In this individual's case, his initial presentation was likely at age 8 with gastrointestinal symptoms, though this has not been proven. Furthermore, his insufficient tear production and thickened corneal nerves are likely other manifestations that were overlooked during an ophthalmologic examination. A recent review17 found that the time between initial presentation with an obvious MEN-2B–related complaint and recognition of the syndrome was conservatively estimated to be 2 years. The study found the most common presenting symptom to be mucosal neuromas (“tongue bumps”), but only 27% were identified as neuromas and none were appreciated as being pathognomonic of MEN-2B. Additionally, it was found that 73% of affected individuals had had gastrointestinal symptoms in infancy or childhood. Another recent study18 surveyed the parents of 25 patients diagnosed with the M918T mutation in MEN-2B regarding the initial appearance of symptoms of the syndrome. Investigators found that in the first year of life, dry eyes with an inability to cry tears (86% vs 0% of controls) and frequent constipation (61% vs 0% of controls) were the most common early symptoms. These findings are most interesting because the symptoms could conceivably be used to detect MEN-2B patients at a very early age so they could receive potentially curative thyroid surgery. The authors caution that these are limited results subject to recall bias, and they require verification in an independent series.

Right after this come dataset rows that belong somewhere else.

Lemma frac_term s n ds f k prec rest : decimal s n -> decimal ds f -> frac_unit k prec -> (length ds <= prec)%nat -> starts rest ->
  n * unit_mult k + f * 10 ^ Z.of_nat (prec - length ds) <= 2 ^ 63 ->
  duration_term (s ++ "."%char :: ds ++ unit_name k ++ rest) = Some (n * unit_mult k + f * 10 ^ Z.of_nat (prec - length ds), rest).
Proof.
  intros [Hs Hv] [Hds Hf] Hk Hl Hr Hm. pose proof (unit_mult_range k) as Hu. pose proof (dec_value_ge s 0 n ltac:(lia) Hv) as Hn.
  pose proof (dec_value_ge ds 0 f ltac:(lia) Hf) as Hf0.
  destruct (frac_scale k prec (length ds) Hk) as (Hx & Hunit & Hp9 & Hdiv); [destruct ds; [done | cbn [length] in *; lia] |].
  pose proof (digits_number s (dec_value_digits _ _ _ Hv)) as Hd. unfold duration_term.
  destruct s as [| c s]; [done |]. inversion Hd as [| ? ? Hc _]; subst. cbn [app]. rewrite Hc. cbn [negb].
  assert (Hpos : 0 < 10 ^ Z.of_nat (prec - length ds)) by (apply Z.pow_pos_nonneg; lia).
  assert (Hnb : n * unit_mult k <= 2 ^ 63) by nia.
  pose proof (leading_int_decimal (c :: s) ("."%char :: ds ++ unit_name k ++ rest) 0 n ltac:(lia) eq_refl Hv) as HL. cbn [app] in HL.
  rewrite HL, (proj2 (Z.leb_le _ _)) by nia.
  assert (Hlen : (length ("."%char :: ds ++ unit_name k ++ rest) =? length (c :: s ++ "."%char :: ds ++ unit_name k ++ rest))%nat = false).
  { apply Nat.eqb_neq. cbn [length]. rewrite !length_app. cbn [length]. rewrite !length_app. lia. }
  rewrite Hlen. cbn [negb]. pose proof (dec_value_below ds 0 f Hf) as Hfb.
  assert (Hp : 10 ^ Z.of_nat (length ds) <= 10 ^ 9) by (apply Z.pow_le_mono_r; lia).
  rewrite (leading_fraction_decimal ds _ 0 f 0); [| lia | lia | apply unit_not_digit | done | change (int64_max / 10) with 922337203685477580; lia].
  cbn [andb]. rewrite break_unit_name, unitMap_name by done.
  rewrite (proj2 (Z.ltb_ge _ _)) by (apply Z.div_le_lower_bound; lia). cbn [Nat.add]. rewrite Hdiv.
  destruct (Z.ltb_spec 0 f); [| replace f with 0 by lia; by rewrite Z.mul_0_l, Z.add_0_r].
  assert (Hprod : f * 10 ^ Z.of_nat (prec - length ds) < 2 ^ 53).
  { assert (10 ^ Z.of_nat (length ds) * 10 ^ Z.of_nat (prec - length ds) = unit_mult k).
    { rewrite Hunit, <- Z.pow_add_r by lia. f_equal. lia. }
    assert (unit_mult k <= 10 ^ 9) by (rewrite Hunit; apply Z.pow_le_mono_r; lia). nia. }
  rewrite f64_mul by done. unfold uint64_of_float. rewrite f64_trunc by nia. rewrite decide_True by nia.
  unfold wrapu64. rewrite Z.mod_small by nia. by rewrite (proj2 (Z.ltb_ge _ _)) by lia.
Qed.
Lemma resolve_overrides_spec `{Unicode} hkey merge c keys : forall os, resolve_overrides hkey merge c keys = Ok os ->
  map po_key os = keys /\ Forall (fun o => o = override_of (po_key o) (po_cfg o) /\ exists pc allow deny,
    merge (po_key o) = Ok (pc, allow, deny) /\ validate hkey pc allow deny = Ok (po_cfg o)) os.
Proof.
  induction keys as [| key keys IH]; intros os; cbn [resolve_overrides]; [by intros [= <-] |].
  destruct (merge key) as [[[pc allow] deny] | e] eqn:Em; [| done]. destruct (validate hkey pc allow deny) as [pc' | e] eqn:Ev; [| done].
  destruct (checkGeoRefs c pc'); [| done]. destruct (resolve_overrides hkey merge c keys) as [rest | e]; [| done]. intros [= <-].
  destruct (IH rest eq_refl) as [Hm Hf]. split; [cbn; by rewrite Hm |]. constructor; [| done]. split; [done |]. by exists pc, allow, deny.
Qed.

(** The first match of a list sorted by specificity. *)
Lemma first_match_most_specific path os : StronglySorted specificity os ->
  match list_find (fun o => override_matches path o = true) os with
  | Some (_, o) => o ∈ os /\ override_matches path o = true /\
      forall o', o' ∈ os -> override_matches path o' = true -> o' = o \/ specificity o o'
  | None => forall o, o ∈ os -> override_matches path o = false
  end.
Proof.
  induction 1 as [| o os Hs IH Hall]; [by intros o ?%not_elem_of_nil |].
  cbn [list_find]. destruct (decide (override_matches path o = true)) as [Hd | Hd].
  - split_ands; [by left | done |]. intros o' [-> | Ho]%elem_of_cons _; [by left | right]. rewrite Forall_forall in Hall. by apply Hall.
  - destruct (list_find _ os) as [[i o1] |]; cbn.
    + destruct IH as (Hin & Hm & Hbest). split_ands; [by right | done |]. intros o' [-> | Ho]%elem_of_cons Hm'; [done | by apply Hbest].
    + intros o' [-> | Ho]%elem_of_cons; [by apply not_true_iff_false | by apply IH].
Qed.

(** ** Reading validation backwards *)
Ltac inv_bind H :=
  repeat match type of H with
  | match ?c with Ok _ => _ | Err _ => _ end = Ok _ => let E := fresh "Hb" in destruct c eqn:E; [| discriminate H]
  | (if ?b then _ else _) = Ok _ => let E := fresh "Hb" in destruct b eqn:E; try discriminate H
  end.

Lemma require_ok b e x : require b e = Ok x -> b = true.
Proof. by destruct b. Qed.

Lemma round_half_away_range q (lo hi : Z) : (inject_Z lo <= q)%Q -> (q <= inject_Z hi)%Q -> 0 <= lo -> lo <= round_half_away q <= hi.
Proof.
  intros Hl Hh Hlo. unfold round_half_away.
  assert (Hq : Qle_bool 0 q = true).
  { apply Qle_bool_iff. eapply Qle_trans; [| exact Hl]. unfold Qle. cbn. lia. }
  rewrite Hq. split.
  - rewrite <- (Qfloor_Z lo) at 1. apply Qfloor_resp_le. eapply Qle_trans; [exact Hl |]. rewrite <- (Qplus_0_r q) at 1. apply Qplus_le_r. done.
  - assert (Qfloor (q + (1 # 2)) < hi + 1); [| lia].
    rewrite Zlt_Qlt. eapply Qle_lt_trans; [apply Qfloor_le |]. rewrite inject_Z_plus. eapply Qle_lt_trans; [apply Qplus_le_l; exact Hh |].
    apply Qplus_lt_r. done.
Qed.

Lemma round_half_away_mono p q : (0 <= p)%Q -> (p <= q)%Q -> round_half_away p <= round_half_away q.
Proof.
  intros H0 Hpq. unfold round_half_away. rewrite (proj2 (Qle_bool_iff 0 p)) by done.
  rewrite (proj2 (Qle_bool_iff 0 q)) by (by eapply Qle_trans). apply Qfloor_resp_le. by apply Qplus_le_l.
Qed.

Lemma validate_difficulty_bits p : validate_difficulty p = Ok tt -> 4 <= BaseBits p <= MaxBits p /\ MaxBits p <= 32.
Proof.
  unfold validate_difficulty, BaseBits, MaxBits, bits_of, difficultyBits.
  destruct (pw_BaseDifficulty p) as [b |]; [| done]. destruct (negb (Qle_bool 1 b && Qle_bool b 8)) eqn:Eb; [done |].
  destruct (pw_MaxDifficulty p) as [m |]; [| done]. destruct (negb (Qle_bool b m && Qle_bool m 8)) eqn:Em; [done |]. intros _.
  bool_to_prop. repeat match goal with H : Qle_bool _ _ = true |- _ => apply Qle_bool_iff in H end.
  assert (Hmul : forall x y : Q, (x <= y)%Q -> (x * 4 <= y * 4)%Q) by (intros x y Hxy; by apply Qmult_le_compat_r).
  assert (Hb4 : (inject_Z 4 <= b * 4)%Q) by (apply (Hmul 1%Q b); done).
  assert (Hm4 : (m * 4 <= inject_Z 32)%Q) by (apply (Hmul m 8%Q); done).
  assert (Hbm : (b * 4 <= m * 4)%Q) by (by apply Hmul).
  assert (Hpos : (0 <= b * 4)%Q) by (eapply Qle_trans; [| exact Hb4]; done).
  pose proof (round_half_away_mono _ _ Hpos Hbm). split; [split; [| done] |].
  - apply (round_half_away_range (b * 4) 4 32); [done | | lia]. by eapply Qle_trans.
  - apply (round_half_away_range (m * 4) 4 32); [| done | lia]. by eapply Qle_trans.
Qed.

(** ** Well-formed scopes *)
Record scope_ok `{Unicode} (hkey : list PredicateConfig -> gostring) (dc : DomainConfig) : Prop := {
  so_bits : 4 <= BaseBits (dc_PoW dc) <= MaxBits (dc_PoW dc) /\ MaxBits (dc_PoW dc) <= 32;
  so_argon : let a := pw_Argon2ID (dc_PoW dc) in 1 <= ag_BaseIterations a <= ag_MaxIterations a /\
    ag_MaxIterations a <= ag_AttackIterationsCap a <= 3 /\ minArgon2MemoryKiB <= ag_MemoryKiB a <= maxArgon2MemoryKiB;
  so_mode : pw_Mode (dc_PoW dc) = lit "always" \/
    (pw_Mode (dc_PoW dc) = lit "suspicion" /\ (pw_Enabled (dc_PoW dc) = true -> an_Enabled (wf_Anomaly (dc_WAF dc)) = true));
  so_ttls : let p := dc_PoW dc in 0 <= pw_TokenTTL p <= maxTokenTTL /\ 0 <= pw_ChallengeTTL p <= maxChallengeTTL /\
    (pw_Enabled p = true -> second <= pw_TokenTTL p /\ 0 < pw_ChallengeTTL p);
  so_header_key : pw_headerExemptionKey (dc_PoW dc) = hkey (pw_HeaderExemptions (dc_PoW dc));
  so_rules : let r := wf_Rules (dc_WAF dc) in ru_ruleKey r = VariantKey (ru_Files r) (ru_DisabledIDs r) /\
    NoDup (ru_Files r) /\ NoDup (ru_DisabledIDs r) /\ (ru_DisabledIDs r <> [] -> ru_Files r <> []);
  so_anomaly : let a := wf_Anomaly (dc_WAF dc) in an_Enabled a = true ->
    fle (an_ChallengeAt a) (f64 0) = false /\ fle (an_DenyAt a) (an_ChallengeAt a) = false /\ fgt (an_DenyAt a) (f64 1) = false;
  so_geo : let g := dc_Geo dc in ge_DefaultAction g ∈ [lit "allow"; lit "challenge"; lit "deny"] /\
    disjoint_selectors (ge_Deny g) (ge_Challenge g) = true /\ disjoint_selectors (ge_Deny g) (ge_Allow g) = true /\
    disjoint_selectors (ge_Challenge g) (ge_Allow g) = true;
  so_spoof : vb_SpoofAction (dc_VerifiedBots dc) ∈ [lit "deny"; lit "continue"];
  so_needles : Forall (fun b => Forall (fun d => d <> []) (b_domainsLower b)) (vb_Bots (dc_VerifiedBots dc))
}.

Section ValidateSpec.
Context `{Unicode} (hkey : list PredicateConfig -> gostring).

Lemma check_entries_ok empty dup xs : forall seen, check_entries empty dup xs seen = Ok tt -> NoDup xs /\ forall x, x ∈ xs -> x ∉ seen.
Proof.
  induction xs as [| x xs IH]; intros seen; cbn [check_entries]; [split; [apply NoDup_nil_2 | by intros x ?%not_elem_of_nil] |].
  destruct (bool_decide (TrimSpace x = [])); [done |]. case_bool_decide as Hx; [done |]. intros Hc. destruct (IH _ Hc) as [Hn Hs]. split.
  - apply NoDup_cons. split; [| done]. intros Hin. apply (Hs x Hin). by left.
  - intros y [-> | Hy]%elem_of_cons; [done |]. specialize (Hs y Hy). by apply not_elem_of_cons in Hs as [_ ?].
Qed.

Lemma validate_pow_ok p anomaly p' : validate_pow hkey p anomaly = Ok p' ->
  pw_HeaderExemptions p' = default [] (match NormalizeAndValidate (pw_HeaderExemptions p) with Ok hs => Some hs | _ => None end) /\
  pw_headerExemptionKey p' = hkey (pw_HeaderExemptions p') /\ pw_Enabled p' = pw_Enabled p /\
  validate_difficulty p' = Ok tt /\ validate_argon (pw_Argon2ID p') = Ok tt /\
  validate_ttl (pw_Enabled p') (lit "token_ttl") (pw_TokenTTL p') maxTokenTTL = Ok tt /\
  validate_ttl (pw_Enabled p') (lit "challenge_ttl") (pw_ChallengeTTL p') maxChallengeTTL = Ok tt /\
  validate_mode p anomaly = Ok (pw_Mode p').
Proof.
  unfold validate_pow. destruct (NormalizeAndValidate _) as [hs | e]; [| done]. intros Hv. inv_bind Hv.
  repeat match goal with u : () |- _ => destruct u end. injection Hv as <-. cbn. split_ands; done.
Qed.

Lemma validate_argon_ok a : validate_argon a = Ok tt -> 1 <= ag_BaseIterations a <= ag_MaxIterations a /\
  ag_MaxIterations a <= ag_AttackIterationsCap a <= 3 /\ minArgon2MemoryKiB <= ag_MemoryKiB a <= maxArgon2MemoryKiB.
Proof. unfold validate_argon. intros Hv. inv_bind Hv. repeat match goal with H : require _ _ = _ |- _ => apply require_ok in H end. bool_to_prop. lia. Qed.

Lemma validate_ttl_ok enabled name d max : validate_ttl enabled name d max = Ok tt -> 0 <= d <= max /\
  (enabled = true -> 0 < d) /\ (enabled = true -> name = lit "token_ttl" -> second <= d).
Proof.
  unfold validate_ttl. intros Hv. inv_bind Hv. repeat match goal with H : require _ _ = _ |- _ => apply require_ok in H end. bool_to_prop.
  repeat match goal with H : _ && _ = false |- _ => apply andb_false_iff in H end. split_ands; try lia.
  - intros ->. match goal with H : true = false \/ _ |- _ => destruct H; [done |] end. bool_to_prop. lia.
  - intros -> ->. match goal with H : _ \/ (d <? second) = false |- _ => destruct H as [Hn |]; [| bool_to_prop; lia] end.
    rewrite andb_true_r in Hn. by apply bool_decide_eq_false in Hn.
Qed.

Lemma compile_bot_domains_ok name ds : forall out, compile_bot_domains name ds = Ok out -> Forall (fun d => d <> []) out.
Proof.
  induction ds as [| d ds IH]; intros out; cbn [compile_bot_domains]; [by intros [= <-] |]. cbv zeta. case_bool_decide as Hd; [done |].
  destruct (compile_bot_domains name ds) as [rest | e]; [| done]. intros [= <-]. constructor; [done | by apply IH].
Qed.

An additional troublesome aspect of the mismanagement of these patients is that they often receive inadequate initial surgical therapy, thereby requiring reoperation with associated risks and morbidity such as recurrent laryngeal nerve injury and permanent hypoparathyroidism.17 The authors conclude by emphasizing that long-term cure of medullary thyroid cancer is dependent on prompt diagnosis early in life and a thorough initial surgery by an experienced surgeon, as patients delaying thyroidectomy until the teenage years or adulthood have a remote potential for cure.17
Given that this patient had a large number of lymph nodes positive for metastatic medullary carcinoma, it is unlikely that he will ever be completely cured of his disease. In all likelihood, this will be a slowly developing, long-term process requiring regular monitoring and treatment as needed.